(WORK REQUEST) Your answer must consist of exactly the lines below, starting with the line with "Proof. intros H s. exists []." and going on through the line with "ok (p_undef : prog (proc V) A).", and nothing else.

---

(* ===== verification/Hwp.v ===== *)
(** * Hwp: a process that poisons its own memory

    What the hwpoison test programs share: the requests a process makes of the
    kernel, among them the loads and stores that may be answered by SIGBUS, and
    the state of a process.  The kernel is a parameter ([hwp_os]): its answers
    are a function of the requests made before, so that a kernel with memory,
    files and poisoned pages is an instance. *)
From Stdlib Require Import String.
From S2P Require Import Prelude CLib.

Inductive map_flag := MAP_PRIVATE | MAP_SHARED | MAP_ANONYMOUS | MAP_POPULATE | MAP_LOCKED | MAP_HUGETLB | MAP_FIXED.
Inductive prot_flag := PROT_READ | PROT_WRITE | PROT_NONE.
Inductive open_flag := O_CREAT | O_RDWR | O_RDONLY | O_TRUNC.
Inductive advice := MADV_POISON | MADV_HUGEPAGE | MADV_SOFT_OFFLINE | MADV_DONTNEED.
#[export] Instance map_flag_eq_dec : EqDecision map_flag.
Proof. solve_decision. Defined.
#[export] Instance prot_flag_eq_dec : EqDecision prot_flag.
Proof. solve_decision. Defined.
#[export] Instance open_flag_eq_dec : EqDecision open_flag.
Proof. solve_decision. Defined.
#[export] Instance advice_eq_dec : EqDecision advice.
Proof. solve_decision. Defined.

(** The requests. *)
Inductive request :=
| LOAD (a : Z)
| STORE (a v : Z)
| MADVISE (a len : Z) (what : advice)
| SLEEP (seconds : Z)
| MMAP (a len : Z) (prot : list prot_flag) (flags : list map_flag) (fd : Z)
| MUNMAP (a len : Z)
| MSYNC (a len : Z)
| REMAP_FILE_PAGES (a size pgoff : Z)
| OPEN (path : cstr) (flags : list open_flag)
| READ (fd n : Z)
| WRITE (fd : Z) (data : list Z)
| PREAD_PAGEMAP (fd off : Z)      (* the eight bytes, or -1 *)
| PREAD (fd n off : Z)
| CLOSE (fd : Z)
| FSYNC (fd : Z)
| FTRUNCATE (fd len : Z)
| UNLINK (path : cstr)
| MKDIR (path : cstr)
| MALLOC (n : Z)
| LSEEK (fd off : Z)
| SHMGET (key size : Z)
| SHMAT (id : Z)
| SHMDT (a : Z)
| SHMCTL_RMID (id : Z)
| SEMGET (n : Z)
| SEMCTL_SETVAL (id num v : Z)
| SEMCTL_RMID (id : Z)
| SEMOP (id num op : Z)
| PRCTL (policy : Z)
| PRCTL_GET
| PRCTL_CLEAR
| MKSTEMP (template : cstr)
| FORK
| SYSCONF_NPROCESSORS
| PTHREAD_CREATE
| NANOSLEEP (ns : Z)
| WAITID (pid : Z)
| SYSTEM (command : cstr)
| POPEN_MCE_INJECT (text : cstr)
| FOPEN (path : cstr) (append : bool)
| KILL (pid sig : Z)
| SHARED_CLEAR                    (* a structure in shared memory: *)
| SHARED_LOAD (off : Z)           (* its fields, by their offsets *)
| SHARED_STORE (off v : Z).
#[export] Instance request_eq_dec : EqDecision request.
Proof. solve_decision. Defined.

(** SIGBUS as the handler sees it, and the code of an access to a poisoned page. *)
Record signal := Signal { si_code : Z; si_addr : Z; si_addr_lsb : Z }.
Definition BUS_MCEERR_AR : Z := 4.
Definition BUS_MCEERR_AO : Z := 5.
Definition SIGBUS : Z := 7.
Definition EINVAL : Z := 22.
Definition EBUSY : Z := 16.
Definition ENOMEM : Z := 12.
Definition EEXIST : Z := 17.

(** What [waitid] says of a child. *)
Definition CLD_EXITED : Z := 1.
Definition CLD_KILLED : Z := 2.
Definition CLD_DUMPED : Z := 3.
Record wait_info := WaitInfo { wi_code : Z; wi_status : Z }.

(** The kernel: whether a request is answered by SIGBUS, and otherwise the
    value and [errno]; whether a child that SIGBUS kills leaves a core; how a
    child ends that goes on with its parent's program; and which of two
    processes goes first where nothing orders them. *)
Class hwp_os := {
  os_signal : list request → request → option signal;
  os_value : list request → request → Z * Z;
  os_dumps_core : list request → bool;
  os_escaped : list request → wait_info;
  os_child_first : list request → bool;
  os_pagesize : Z
}.

(** The disposition of SIGBUS. *)
Inductive disposition := SIG_DFL | SIG_HANDLER.

(** A process: the requests made so far, the latest first, what it printed, the
    disposition of SIGBUS, whether SIGBUS killed it, and its variables. *)
Record proc (V : Type) := Proc {
  hist : list request; out : cstr; sigbus : disposition; killed : bool; vars : V
}.
Arguments Proc {V} _ _ _ _ _.
Arguments hist {V} _.
Arguments out {V} _.
Arguments sigbus {V} _.
Arguments killed {V} _.
Arguments vars {V} _.

Section Process.
Context {OS : hwp_os} {V : Type}.

(** A request that no signal answers. *)
Definition sys (r : request) : prog (proc V) (Z * Z) := λ s,
  (Ok (os_value (hist s) r), Proc (r :: hist s) (out s) (sigbus s) (killed s) (vars s)).

(** One that a signal may answer: the signal, or the value. With the default
    disposition the signal ends the process. *)
Definition mem (r : request) : prog (proc V) (signal + Z * Z) := λ s,
  let s' := Proc (r :: hist s) (out s) (sigbus s) (killed s) (vars s) in
  match os_signal (hist s) r with
  | None => (Ok (inr (os_value (hist s) r)), s')
  | Some sig =>
      match sigbus s with
      | SIG_DFL => (Exit SIGBUS, Proc (r :: hist s) (out s) (sigbus s) true (vars s))
      | SIG_HANDLER => (Ok (inl sig), s')
      end
  end.

Definition put (text : cstr) : prog (proc V) unit :=
  p_modify (λ s, Proc (hist s) (out s ++ text) (sigbus s) (killed s) (vars s)).
Definition get_vars : prog (proc V) V := λ s, (Ok (vars s), s).
Definition upd (f : V → V) : prog (proc V) unit :=
  p_modify (λ s, Proc (hist s) (out s) (sigbus s) (killed s) (f (vars s))).
Definition set_sigbus (d : disposition) : prog (proc V) unit :=
  p_modify (λ s, Proc (hist s) (out s) d (killed s) (vars s)).
Definition get_hist : prog (proc V) (list request) := λ s, (Ok (hist s), s).

(** The status a parent gets from [waitid] when a child ended this way. *)
Definition wait_of (dumps : bool) (escaped : wait_info) (r : res unit) (was_killed : bool) : res wait_info :=
  match r with
  | Exit c => Ok (if was_killed then WaitInfo (if dumps then CLD_DUMPED else CLD_KILLED) c
                  else WaitInfo CLD_EXITED (c `mod` 256))
  | Ok _ => Ok escaped
  | Undef => Undef
  | NoFuel => NoFuel
  end.

(** A child runs on a copy of the process until it ends; its requests are the
    kernel's to remember, its variables and what it printed are its own. A child
    that returns goes on with the program of its parent, out of sight here. *)
Definition run_child (child : prog (proc V) unit) : prog (proc V) wait_info := λ s,
  let '(r, s') := child (Proc (hist s) (out s) (sigbus s) false (vars s)) in
  (wait_of (os_dumps_core (hist s')) (os_escaped (hist s')) r (killed s'),
   Proc (hist s') (out s) (sigbus s) (killed s) (vars s)).
End Process.

(** [%p] and [%x] of a byte. *)
Definition fmt_p (a : Z) : cstr := if a =? 0 then lit "(nil)" else lit "0x" ++ fmt_x a.
Definition uchar (v : Z) : Z := uwrap 8 v.

(** ** How a program may end

    [behaves R codes p]: when [p] ends with a value SIGBUS has not killed the
    process and its variables are related by [R] to what they were; when it
    ends otherwise, SIGBUS killed it or its status is one of [codes]. *)
Definition behaves `{OS : hwp_os} {V A} (R : V → V → Prop) (codes : list Z) (p : prog (proc V) A) : Prop :=
  ∀ s, match p s with
       | (Ok _, s') => killed s' = killed s ∧ R (vars s) (vars s')
       | (Exit c, s') => (killed s' = true ∧ c = SIGBUS) ∨ (killed s' = killed s ∧ c ∈ codes)
       | _ => True
       end.

Section Behaves.
Context {OS : hwp_os} {V : Type} (R : V → V → Prop) `{!PreOrder R} (codes : list Z).

Lemma behaves_ret {A} (a : A) : behaves R codes (mret a).
Proof. intros s. by simpl. Qed.
Lemma behaves_ext {A} (p q : prog (proc V) A) : (∀ s, p s = q s) → behaves R codes q → behaves R codes p.
Proof. intros E H s. rewrite E. apply H. Qed.
Lemma behaves_nofuel {A} : behaves R codes (p_nofuel : prog (proc V) A).
Proof. by intros s. Qed.

Lemma behaves_bind {A B} (p : prog (proc V) A) (f : A → prog (proc V) B) :
  behaves R codes p → (∀ a, behaves R codes (f a)) → behaves R codes (p ≫= f).
Proof.
  intros Hp Hf s. rewrite p_bind_run. specialize (Hp s).
  destruct (p s) as [[a|c| |] s1]; try done. destruct Hp as [Hk HR]. specialize (Hf a s1).
  destruct (f a s1) as [[b|c| |] s2]; try done.
  - destruct Hf as [-> HR2]. split; [done|]. by etrans.
  - by rewrite <- Hk.
Qed.

Lemma behaves_exit {A} c : c ∈ codes → behaves R codes (p_exit c : prog (proc V) A).
Proof. intros Hc s. by right. Qed.
Lemma behaves_undef {A} : behaves R codes (p_undef : prog (proc V) A).
Proof. done. Qed.
Lemma behaves_lift {A} (r : res A) : (∀ c, r = Exit c → c ∈ codes) → behaves R codes (p_lift r : prog (proc V) A).
Proof. intros Hr s. unfold p_lift. destruct r; try done. right. split; [done|]. by apply Hr. Qed.
Lemma behaves_sys r : behaves R codes (sys r).
Proof. intros s. by simpl. Qed.
Lemma behaves_mem r : behaves R codes (mem r).
Proof. intros s. unfold mem. destruct (os_signal _ _); [|by simpl]. destruct (sigbus s); [by left | by simpl]. Qed.
Lemma behaves_put t : behaves R codes (put t).
Proof. intros s. by simpl. Qed.
Lemma behaves_get : behaves R codes get_vars.
Proof. intros s. by simpl. Qed.
Lemma behaves_hist : behaves R codes get_hist.
Proof. intros s. by simpl. Qed.
Lemma behaves_sigbus d : behaves R codes (set_sigbus d).
Proof. intros s. by simpl. Qed.
Lemma behaves_upd f : (∀ v, R v (f v)) → behaves R codes (upd f).
Proof. intros Hf s. simpl. split; [done|apply Hf]. Qed.
Lemma behaves_when c p : behaves R codes p → behaves R codes (p_when c p).
Proof. destruct c; [done|intros _; apply behaves_ret]. Qed.
Lemma behaves_for {A} (l : list A) f : (∀ a, behaves R codes (f a)) → behaves R codes (p_for l f).
Proof. intros Hf. induction l as [|a l IH]; [apply behaves_ret|]. by apply behaves_bind. Qed.
Lemma behaves_fold {A B} (l : list A) (f : B → A → prog (proc V) B) b :
  (∀ b a, behaves R codes (f b a)) → behaves R codes (p_fold l f b).
Proof. intros Hf. revert b. induction l as [|a l IH]; intros b; [apply behaves_ret|]. apply behaves_bind; [done|apply IH]. Qed.

(** A parent is what it was, however its child ends. *)
Lemma behaves_child child : behaves R codes (run_child child).
Proof. intros s. unfold run_child. destruct (child _) as [r s']. unfold wait_of. by destruct r; simpl. Qed.

(** The child of a program that never ends with a value ended by SIGBUS or by
    [exit]. *)
Lemma run_child_inv child s w s' : run_child child s = (Ok w, s') →
  (∀ s c, (child s).1 ≠ Ok c) → behaves R codes child →
  ∃ c sc, child (Proc (hist s) (out s) (sigbus s) false (vars s)) = (Exit c, sc) ∧
    ((killed sc = true ∧ c = SIGBUS ∧ w = WaitInfo (if os_dumps_core (hist sc) then CLD_DUMPED else CLD_KILLED) SIGBUS) ∨
     (killed sc = false ∧ c ∈ codes ∧ w = WaitInfo CLD_EXITED (c `mod` 256))).
Proof.
  unfold run_child. intros E Hno Hb.
  specialize (Hb (Proc (hist s) (out s) (sigbus s) false (vars s))).
  specialize (Hno (Proc (hist s) (out s) (sigbus s) false (vars s))).
  destruct (child _) as [[u|c| |] sc]; [by destruct (Hno u)| |done|done].
  exists c, sc. split; [done|]. unfold wait_of in E. simplify_eq/=.
  destruct Hb as [[-> ->] | [-> Hc]]; [left | right]; done.
Qed.
End Behaves.

(** [issues Q p]: [p] adds requests to the history, and only such as [Q] allows. *)
Definition issues `{OS : hwp_os} {V A} (Q : request → Prop) (p : prog (proc V) A) : Prop :=
  ∀ s, ∃ rs, hist (p s).2 = rs ++ hist s ∧ Forall Q rs.

Section Issues.
Context {OS : hwp_os} {V : Type} (Q : request → Prop).
Notation ok p := (issues (V:=V) Q p).

Lemma issues_none {A} (p : prog (proc V) A) : (∀ s, hist (p s).2 = hist s) → ok p.
Proof. intros H s. exists []. by rewrite H. Qed.
Lemma issues_ret {A} (a : A) : ok (mret a).
Proof. by apply issues_none. Qed.
Lemma issues_exit {A} c : ok (p_exit c : prog (proc V) A).
Proof. by apply issues_none. Qed.
Lemma issues_undef {A} : ok (p_undef : prog (proc V) A).
Proof. by apply issues_none. Qed.
Lemma issues_put t : ok (put t).
Proof. by apply issues_none. Qed.
Lemma issues_get : ok get_vars.
Proof. by apply issues_none. Qed.
Lemma issues_ext {A} (p q : prog (proc V) A) : (∀ s, p s = q s) → ok q → ok p.
Proof. intros E H s. rewrite E. apply H. Qed.
Lemma issues_hist : ok get_hist.
Proof. by apply issues_none. Qed.
Lemma issues_nofuel {A} : ok (p_nofuel : prog (proc V) A).
Proof. by apply issues_none. Qed.
Lemma issues_upd f : ok (upd f).
Proof. by apply issues_none. Qed.
Lemma issues_sigbus d : ok (set_sigbus d).
Proof. by apply issues_none. Qed.
Lemma issues_bind {A B} (p : prog (proc V) A) (f : A → prog (proc V) B) :
  ok p → (∀ a, ok (f a)) → ok (p ≫= f).
Proof.
  intros Hp Hf s. destruct (Hp s) as (r1 & E1 & H1). rewrite p_bind_run.
  destruct (p s) as [[a|c| |] s1]; [|by exists r1..].
  destruct (Hf a s1) as (r2 & E2 & H2). exists (r2 ++ r1). cbn [snd] in *.
  rewrite E2, E1, app_assoc. split; [done|]. by apply Forall_app.
Qed.
Lemma issues_sys r : Q r → ok (sys r).
Proof. intros H s. exists [r]. split; [done|]. by constructor. Qed.
Lemma issues_mem r : Q r → ok (mem r).
Proof.
  intros H s. exists [r]. split; [|by constructor].
  unfold mem. destruct (os_signal _ _); [|done]. by destruct (sigbus s).
Qed.
Lemma issues_when c p : ok p → ok (p_when c p).
Proof. destruct c; [done|intros _; apply issues_ret]. Qed.
Lemma issues_for {A} (l : list A) f : (∀ a, ok (f a)) → ok (p_for l f).
Proof. intros Hf. induction l as [|a l IH]; [apply issues_ret|]. by apply issues_bind. Qed.
Lemma issues_child child : ok child → ok (run_child child).
Proof.
  intros Hc s. destruct (Hc (Proc (hist s) (out s) (sigbus s) false (vars s))) as (rs & E & H).
  exists rs. unfold run_child. destruct (child _) as [r s']. done.
Qed.
End Issues.

(** The structure of a program; what is left are its updates of the variables
    and its calls. *)
Create HintDb behaves.
#[export] Hint Resolve behaves_ret behaves_undef behaves_nofuel behaves_sys behaves_mem behaves_put behaves_get behaves_hist
  behaves_sigbus behaves_child : behaves.
Ltac behaves_step :=
  match goal with
  | |- PreOrder _ => typeclasses eauto
  | |- behaves _ _ (mbind _ _) => apply behaves_bind; [typeclasses eauto| |intros ?]
  | |- behaves _ _ (p_when _ _) => apply behaves_when
  | |- behaves _ _ (p_for _ _) => apply behaves_for; [typeclasses eauto|intros ?]
  | |- behaves _ _ (p_fold _ _ _) => apply behaves_fold; [typeclasses eauto|intros ? ?]
  | |- behaves _ _ (p_exit _) => apply behaves_exit; set_solver
  | |- behaves _ _ (match ?x with _ => _ end) => destruct x
  | |- behaves _ _ _ => solve [eauto 2 with behaves typeclass_instances]
  end.
Ltac behaves := repeat behaves_step.
Create HintDb issues.
#[export] Hint Resolve issues_ret issues_exit issues_undef issues_nofuel issues_put issues_get issues_hist issues_upd
  issues_sigbus : issues.
Ltac issues_step :=
  match goal with
  | |- issues _ (mbind _ _) => apply issues_bind; [|intros ?]
  | |- issues _ (p_when _ _) => apply issues_when
  | |- issues _ (p_for _ _) => apply issues_for; intros ?
  | |- issues _ (sys _) => apply issues_sys; done
  | |- issues _ (mem _) => apply issues_mem; done
  | |- issues _ (match ?x with _ => _ end) => destruct x
  | |- issues _ _ => solve [eauto 2 with issues]
  end.
Ltac issues := repeat issues_step.

(** Run the requests and the updates at the head of a program. *)
Ltac hsteps :=
  repeat first
    [ rewrite p_bind_run
    | progress cbn [get_vars put upd p_modify set_sigbus get_hist sys mret prog_ret p_when p_exit p_undef p_lift
                    hist out sigbus killed vars fst snd] ].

---

(OUTPUT)
Proof. intros H s. exists []. by rewrite H. Qed.
Lemma issues_ret {A} (a : A) : ok (mret a).
Proof. by apply issues_none. Qed.
Lemma issues_exit {A} c : ok (p_exit c : prog (proc V) A).
Proof. by apply issues_none. Qed.
Lemma issues_undef {A} : ok (p_undef : prog (proc V) A).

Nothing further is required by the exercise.